Aquel welter sigue invicto

Giraldo Córdova y los sucesos del cuartel Moncada. Foto: Internet/Montaje: Radio COCO

Giraldo Córdova y los sucesos del cuartel Moncada. Foto: Internet/Montaje: Radio COCO

Esquiva. Baila. Ataca. Derecha e izquierda dan en el blanco. El rival se las siente. Cae… Una nueva victoria de Giraldo Córdova Cardín, welter amateur invicto.

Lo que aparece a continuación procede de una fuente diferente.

Lemma cold_answered_witness :
  exists st es' st' rs, cold_runs (fun _ => cache_view demo_cache) st es' st' /\
    bufferused (cs_client st (0, 5)).1 2 = 1 /\ reqs_in_transit (cs_client st' (0, 5)).1 = 0 /\
    Reply (0, 5, 2) rs ∈ es'.
Proof.
  destruct demo_asks as (st & Hr & Hb).
  destruct (cold_answered (fun _ => demo_cache) (fun _ => mkMeta 0 0 0 0 0) (fun _ => cache_view demo_cache)
              _ st 0 5 demo_cold_coupled Hr) as (es' & st' & H1 & _ & H3 & H4).
  destruct (H4 2 Hb) as [rs Hrs]. exists st, es', st', rs. split; [exact H1|]. split; [exact Hb|]. split; [exact H3|exact Hrs].
Defined.

Lemma cold_insert_not_seen_witness :
  exists kv' kv2 p,
    mica_batch_op_crcw 0 demo_kv (mkMeta 0 0 0 0 0) [MicaLog.demo_put; MicaLog.demo_get]
      = Done (kv', mkMeta 0 0 0 0 0,
              [(inserted MicaLog.demo_put, mkResp MICA_RESP_PUT_SUCCESS 0 None); (MicaLog.demo_get, mkResp MICA_RESP_GET_FAIL 0 None)]) /\
    mica_batch_op_crcw 0 kv' (mkMeta 0 0 0 0 0) [MicaLog.demo_get]
      = Done (kv2, mkMeta 0 0 0 0 0, [(MicaLog.demo_get, mkResp MICA_RESP_GET_SUCCESS HERD_VALUE_SIZE (Some p))]) /\
    load_bytes (ht_log kv') p (Z.to_nat HERD_VALUE_SIZE) = take (Z.to_nat HERD_VALUE_SIZE) (value MicaLog.demo_put).
Proof.
  apply (cold_insert_not_seen 0 (fun _ => None) demo_kv (mkMeta 0 0 0 0 0) MicaLog.demo_put MicaLog.demo_get);
    [apply demo_store_ok | split; try done; unfold is_u8, is_u32; simpl; lia | apply demo_fits; left; reflexivity
    | reflexivity | vm_compute; discriminate | reflexivity..].
Defined.
Lemma filled_from trace st0 st' m :
  trace_ok trace -> (trace_iter st0 < length trace)%nat ->
  (forall p s, (p < fill_i st0)%nat -> slots st0 !! p = Some s -> from_trace trace s) ->
  length (slots st0) = length (slots st') -> filled trace st0 st' m -> Forall (from_trace trace) (slots st').
Proof.
  intros Ht Hit Hw Hl Hfd. pose proof (filled_all _ _ _ _ Ht Hfd) as Hall.
  destruct Hfd as [_ _ _ _ Hold _ Hnew]. apply Forall_lookup_2. intros p s' Hs'.
  pose proof (lookup_lt_Some _ _ _ Hs') as Hp.
  assert (Hgrow : forall s, slot_grows s s' -> from_trace trace s -> from_trace trace s').
  { intros s (_ & Hh & n & E & _) (c & Hc & Hk & Hm). exists c. by rewrite Hh, E. }
  destruct (decide (p < fill_i st0)%nat) as [Hlt|Hge].
  - destruct (lookup_lt_is_Some_2 (slots st0) p) as [s Hs]; [lia|].
    destruct (Hold p s Hlt Hs) as (s2 & Hs2 & Hg). rewrite Hs' in Hs2. injection Hs2 as <-. eauto.
  - destruct (Hnew p s') as (c & s & Hc & (_ & Hho & _ & Hk & _) & Hg); [lia|done|].
    apply (Hgrow s Hg). exists c. split; [by eapply commands_in|]. by rewrite Hho.
Qed.

Lemma answered_from trace l ans :
  Forall (from_trace trace) l -> Forall2 served ((fun s => (s_op s, s_resp s)) <$> l) ans ->
  let l1 := answered l ans in Forall (from_trace trace) (with_ops l1 (as_update <$> (s_op <$> l1))).
Proof.
  intros Hl. revert ans. induction Hl as [|s l Hs _ IH]; intros ans Ha.
  { apply Forall2_nil_inv_l in Ha as ->. constructor. }
  rewrite fmap_cons in Ha. apply Forall2_cons_inv_l in Ha as (y & ans' & Hy & Ha & ->). specialize (IH ans' Ha).
  unfold answered in *. cbn [zip_with length drop app fmap list_fmap with_ops] in *. apply Forall_cons. split; [|exact IH].
  destruct Hs as (c & Hc & Hk & Hm). exists c. cbn [s_op s_home]. split; [done|]. split; [|done]. rewrite <- Hk.
  assert (E : key_word y.1 = key_word (s_op s)).
  { unfold served in Hy. cbn [fst snd] in Hy. destruct Hy as [[-> _]|[(_ & -> & _)|(_ & _ & -> & _)]]; done. }
  rewrite <- E. unfold as_update. by destruct (_ =? _).
Qed.

(** Requests that wait are requests of the pass. *)
Lemma pass_from protocol gid trace l fs d st st' :
  pass_rel protocol gid 0 l fs d st st' -> next_op_i st = 0%nat -> Forall (from_trace trace) l ->
  length (ColdRequests.next st) = length l ->
  forall p s, (p < next_op_i st')%nat -> ColdRequests.next st' !! p = Some s -> from_trace trace s.
Proof.
  intros Hp Hn Hl Hlen p s Hlt Hs. destruct (pass_length _ _ _ _ _ _ _ _ Hp) as [_ Hd].
  destruct (pass_carried _ _ _ _ _ _ _ _ Hp) as (Hcn & _ & Hck). rewrite Hn in *. simpl in Hcn.
  destruct (lookup_lt_is_Some_2 (carried fs d) p) as [s' Hs']; [lia|]. pose proof (carried_length fs d) as Hcl.
  destruct (lookup_lt_is_Some_2 (ColdRequests.next st) p) as [dst Hdst]; [lia|].
  pose proof (Hck p s' dst Hs' Hdst) as E. cbn [Nat.add] in E. rewrite Hs in E. injection E as ->.
  destruct (carried_lookup _ _ _ _ Hs') as (i & Hfi & Hdi).
  destruct (lookup_lt_is_Some_2 l i) as [s0 Hs0]; [apply lookup_lt_Some in Hdi; lia|].
  destruct (pass_fate _ _ _ _ _ _ _ _ i _ s0 s' Hp Hfi Hs0 Hdi) as (sa & sb & Hh & _ & Hop & _).
  destruct (Forall_lookup_1 _ _ _ _ Hl Hs0) as (c & Hc & Hk & Hm). exists c. split; [done|].
  cbn [copy_slot s_op s_home]. rewrite Hh. split; [|done]. rewrite <- Hk.
  assert (E : key_word (s_op s') = key_word (s_op s0)) by (by destruct Hop as [-> |[_ ->]]).
  rewrite <- E. unfold copy_request. by destruct (copies_value _).
Qed.

(** Every machine's store has the keys of the commands whose home it is. *)
Definition homes_hold (F0 : Z -> Z -> option entry) (trace : list trace_command) : Prop :=
  forall c, c ∈ trace -> exists e, F0 (u8 (home_machine_id c)) (cmd_word c) = Some e /\ e_val_len e = HERD_VALUE_SIZE.

Lemma ready_served F0 trace s :
  homes_hold F0 trace -> from_trace trace s -> ready (s_op s) ->
  is_request (s_op s) /\ answerable (F0 (kh_machine (s_home s))) (s_op s).
Proof.
  intros HF (c & Hc & Hk & Hm) [Hf Hop]. destruct (HF c Hc) as (e & He & Hl).
  split; [split; [done|]; destruct Hop as [?|[? _]]; tauto|]. left. split; [done|]. split.
  { destruct Hop as [-> |[-> _]]; apply list_elem_of_In; [by left|right; by left]. }
  exists e. rewrite Hk, Hm. split; [done|]. rewrite Hl. split; [done| |].
  - intros [E|E]; destruct Hop as [E2|[E2 ?]]; try done; rewrite E2 in E; discriminate E.
  - intros H. exfalso. destruct Hop as [E2|[E2 _]]; rewrite E2 in H; destruct H as [H|[H|H]]; discriminate H.
Qed.

(** ** The invariant of the loop *)
Record core_ok (mid : Z) (trace : list trace_command) (F : Z -> option entry) (st : round_state) : Prop := {
  co_it : (rd_trace_iter st < length trace)%nat;
  co_ops : Z.of_nat (length (ops_buf st)) = CACHE_BATCH_SIZE;
  co_next : Z.of_nat (length (next_buf st)) = CACHE_BATCH_SIZE;
  co_third : Z.of_nat (length (third_buf st)) = CACHE_BATCH_SIZE;
  co_ops_fits : Forall (fun s => op_fits (s_op s)) (ops_buf st);
  co_next_fits : Forall (fun s => op_fits (s_op s)) (next_buf st);
  co_third_fits : Forall (fun s => op_fits (s_op s)) (third_buf st);
  co_n : (rd_next_op_i st <= length (next_buf st))%nat;
  co_wait : forall p s, (p < rd_next_op_i st)%nat -> next_buf st !! p = Some s -> waiting mid s;
  co_from : forall p s, (p < rd_next_op_i st)%nat -> next_buf st !! p = Some s -> from_trace trace s;
  co_cache : coupled entry_wf (rd_kv st) F;
  co_objects : objects_ok F;
  co_ring : ring_ok (rd_ring st);
  co_transit : transit_ok (rd_ctx st)
}.

Definition queues_empty (c : client_ctx) : Prop := cbatch c = [] /\ forall rm, batch c rm = [].

Record trace_for (mid : Z) (trace : list trace_command) : Prop := {
  tf_ok : trace_ok trace;
  tf_home : forall c, c ∈ trace -> home_machine_id c ∈ machines /\ home_machine_id c <> mid
}.

Lemma waiting_carried mid s : waiting mid s -> carried_ok s = true.
Proof.
  intros (Hr & [_ Hop] & _). unfold carried_ok. rewrite Hr.
  destruct Hop as [-> |[-> _]]; done.
Qed.

Lemma swap_ops_ok ops next third :
  exists n t, swap_ops ops next third = (next, n, t) /\ (n = ops /\ t = third \/ n = third /\ t = ops).
Proof. unfold swap_ops. destruct (_ =? _); eexists _, _; (split; [reflexivity|]); auto. Qed.

(** The requests left for the next round. *)
Lemma pass_waiting mid gid l fs d st st' :
  is_u32 gid -> pass_rel SEQUENTIAL_CONSISTENCY gid 0 l fs d st st' -> next_op_i st = 0%nat ->
  Forall (answered_slot mid) l -> Forall (fun s => op_fits (s_op s)) (ColdRequests.next st) ->
  length (ColdRequests.next st) = length l ->
  forall p s, (p < next_op_i st')%nat -> ColdRequests.next st' !! p = Some s -> waiting mid s.
Proof.
  intros Hg Hp Hn Hl Hf Hlen p s Hlt Hs. destruct (pass_length _ _ _ _ _ _ _ _ Hp) as [_ Hd].
  destruct (pass_carried _ _ _ _ _ _ _ _ Hp) as (Hcn & _ & Hck). rewrite Hn in *. simpl in Hcn.
  destruct (lookup_lt_is_Some_2 (carried fs d) p) as [s' Hs']; [lia|].
  pose proof (carried_length fs d) as Hcl.
  destruct (lookup_lt_is_Some_2 (ColdRequests.next st) p) as [dst Hdst]; [lia|].
  pose proof (Hck p s' dst Hs' Hdst) as E. cbn [Nat.add] in E. rewrite Hs in E. injection E as ->.
  destruct (carried_lookup _ _ _ _ Hs') as (i & Hfi & Hdi).
  destruct (lookup_lt_is_Some_2 l i) as [s0 Hs0]; [apply lookup_lt_Some in Hdi; lia|].
  destruct (pass_fate _ _ _ _ _ _ _ _ i _ s0 s' Hp Hfi Hs0 Hdi) as (sa & sb & Hstep). simpl in Hstep.
  destruct Hstep as (Hhome & Ht & Hop & Hfin & _).
  pose proof (Forall_lookup_1 _ _ _ _ Hl Hs0) as Ha.
  assert (Hm : is_miss s0 = true).
  { destruct Hfin as [|Hfin]; [done|]. destruct (answered_slot_finished mid s0 Ha); congruence. }
  rewrite Hm in Ht. destruct Ha as (Hfit & Hho & Hcase).
  assert (Hrd : ready (s_op s0)).
  { destruct Hcase as [[_ H]|[[H _]|[H _]]]; [done| |]; unfold is_miss in Hm; by rewrite H in Hm. }
  assert (Hrd' : ready (s_op s')).
  { destruct Hop as [-> |[_ ->]]; [done|]. destruct Hrd as [? Hrd]. split; [by apply set_clt_gid_fits|done]. }
  pose proof (Forall_lookup_1 _ _ _ _ Hf Hdst) as Hfd. cbn beta in Hfd.
  split; [exact Ht|]. split; [|by rewrite <- Hhome in Hho].
  destruct Hrd' as [Hf' Hop']. split; [by apply copy_request_fits|].
  cbn [copy_slot s_op]. unfold copy_request. by destruct (copies_value _).
Qed.

(** ** What becomes of the requests *)

(** The requests queued for the other machines, and the ones served. *)
Definition sent_positions (c : client_ctx) : list nat := machines ≫= (fun rm => fst <$> batch c rm).
Definition sent_slots (l : list slot) (c : client_ctx) : list slot := omap (fun i => l !! i) (sent_positions c).

Fixpoint hits_from (i : nat) (sent : list nat) (l : list slot) : list slot :=
  match l with
  | [] => []
  | s :: l => if (r_type s =? EMPTY) && negb (bool_decide (i ∈ sent)) then s :: hits_from (S i) sent l
              else hits_from (S i) sent l
  end.
Definition hit_slots (l : list slot) (c : client_ctx) : list slot := hits_from 0 (sent_positions c) l.

(** The slots with each fate. *)
Definition with_fate (keep : fate -> bool) (fs : list fate) (l : list slot) : list slot :=
  omap (fun x => if keep x.1 then Some x.2 else None) (zip fs l).
Definition is_finished (f : fate) : bool := match f with Finished => true | _ => false end.
Definition is_sent (f : fate) : bool := match f with Sent _ => true | _ => false end.

Fixpoint sent_at (i : nat) (fs : list fate) : list nat :=
  match fs with
  | [] => []
  | Sent _ :: fs => i :: sent_at (S i) fs
  | _ :: fs => sent_at (S i) fs
  end.

Lemma sent_at_ge i fs j : j ∈ sent_at i fs -> (i <= j)%nat.
Proof.
  revert i. induction fs as [|f fs IH]; intros i; [by intros ?%elem_of_nil|]. destruct f; cbn [sent_at].
  - intros ?%IH. lia.
  - intros ?%IH. lia.
  - intros [-> |?%IH]%elem_of_cons; lia.
Qed.

(** Queues per machine are the sent requests, grouped. *)
Lemma bind_one {A} (ms : list Z) (g f : Z -> list A) x a :
  NoDup ms -> x ∈ ms -> g x = a :: f x -> (forall y, y <> x -> g y = f y) -> ms ≫= g ≡ₚ a :: (ms ≫= f).
Proof.
  intros Hnd Hx Hgx Hg. induction ms as [|y ms IH]; [by apply elem_of_nil in Hx|].
  apply NoDup_cons in Hnd as [Hy Hnd]. rewrite !bind_cons. destruct (decide (y = x)) as [-> |Hne].
  - rewrite Hgx. assert (E : ms ≫= g = ms ≫= f).
    { clear -Hy Hg. induction ms as [|z ms IH]; [done|]. apply not_elem_of_cons in Hy as [H1 H2].
      rewrite !bind_cons, IH, Hg by done. done. }
    by rewrite E.
  - rewrite Hg by done. apply elem_of_cons in Hx as [?|Hx]; [congruence|].
    rewrite (IH Hnd Hx). by rewrite Permutation_middle.
Qed.

Lemma sent_queues op_i fs l :
  length fs = length l -> (forall x, Sent x ∈ fs -> x ∈ machines) ->
  machines ≫= (fun rm => fst <$> sent_to rm op_i fs l) ≡ₚ sent_at op_i fs.
Proof.
  revert op_i l. induction fs as [|f fs IH]; intros op_i [|s l] Hl Hx; try done.
  assert (Hrec := IH (S op_i) l ltac:(simpl in Hl; lia) ltac:(intros x Hi; apply Hx; by right)).
  destruct f as [| |x]; [exact Hrec|exact Hrec|]. cbn [sent_at].
  rewrite <- Hrec. apply (bind_one machines _ _ x); [apply machines_NoDup|apply Hx; left| |].
  - cbn [sent_to]. by rewrite (Z.eqb_refl x).
  - intros y Hne. cbn [sent_to]. by rewrite (proj2 (Z.eqb_neq x y)).
Qed.

Lemma sent_at_slots i fs pre d :
  length fs = length d -> length pre = i ->
  omap (fun j => (pre ++ d) !! j) (sent_at i fs) = with_fate is_sent fs d.
Proof.
  revert i pre d. induction fs as [|f fs IH]; intros i pre [|s d] Hl Hp; try done.
  assert (Hrec := IH (S i) (pre ++ [s]) d ltac:(simpl in Hl; lia) ltac:(rewrite length_app; simpl; lia)).
  rewrite <- app_assoc in Hrec. cbn [app] in Hrec. destruct f as [| |x]; [exact Hrec|exact Hrec|].
  cbn [sent_at omap list_omap]. rewrite list_lookup_middle by done. rewrite Hrec. done.
Qed.

#[export] Instance requests_Permutation : Proper (Permutation ==> Permutation) requests.
Proof. intros l l' H. unfold requests. by rewrite H. Qed.

Lemma split_fates fs d :
  length fs = length d -> d ≡ₚ with_fate is_finished fs d ++ with_fate is_sent fs d ++ carried fs d.
Proof.
  revert d. induction fs as [|f fs IH]; intros [|s d] Hl; try done. specialize (IH d ltac:(simpl in Hl; lia)).
  destruct f as [| |x].
  - change (s :: d ≡ₚ (s :: with_fate is_finished fs d) ++ with_fate is_sent fs d ++ carried fs d). by rewrite IH at 1.
  - change (s :: d ≡ₚ with_fate is_finished fs d ++ with_fate is_sent fs d ++ s :: carried fs d).
    rewrite IH at 1. rewrite !app_assoc. apply Permutation_middle.
  - change (s :: d ≡ₚ with_fate is_finished fs d ++ (s :: with_fate is_sent fs d) ++ carried fs d).
    rewrite IH at 1. apply Permutation_middle.
Qed.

A ver, sí, ya son siete peleas y siempre le han levantado el brazo al final. Buen futuro entre las cuerdas para este marianense que ahora abraza a Chacho, su padre. Por él entró en el boxeo. De chamaco acompañaba en los entrenamientos al progenitor. Y este deporte se le metió bien adentro, mucho más que a quien imitaba.

Ama los estudios. Ah, la vida… Debió dejar las aulas debido a la difícil situación del hogar. Trabajó primero en una refinería; después en los ómnibus. Mas no abandona los libros. Los textos martianos son sus preferidos. Los lleva a la vida. Golpe del 10 de marzo de 1952. Hacia la Universidad de La Habana: dicen que allí van a entregar armas a los contrarios de esa acción antidemocrática. Se retira disgustado: no se hizo realidad aquel rumor. Juró entonces pelear de alguna manera contra ese gobierno ilegal.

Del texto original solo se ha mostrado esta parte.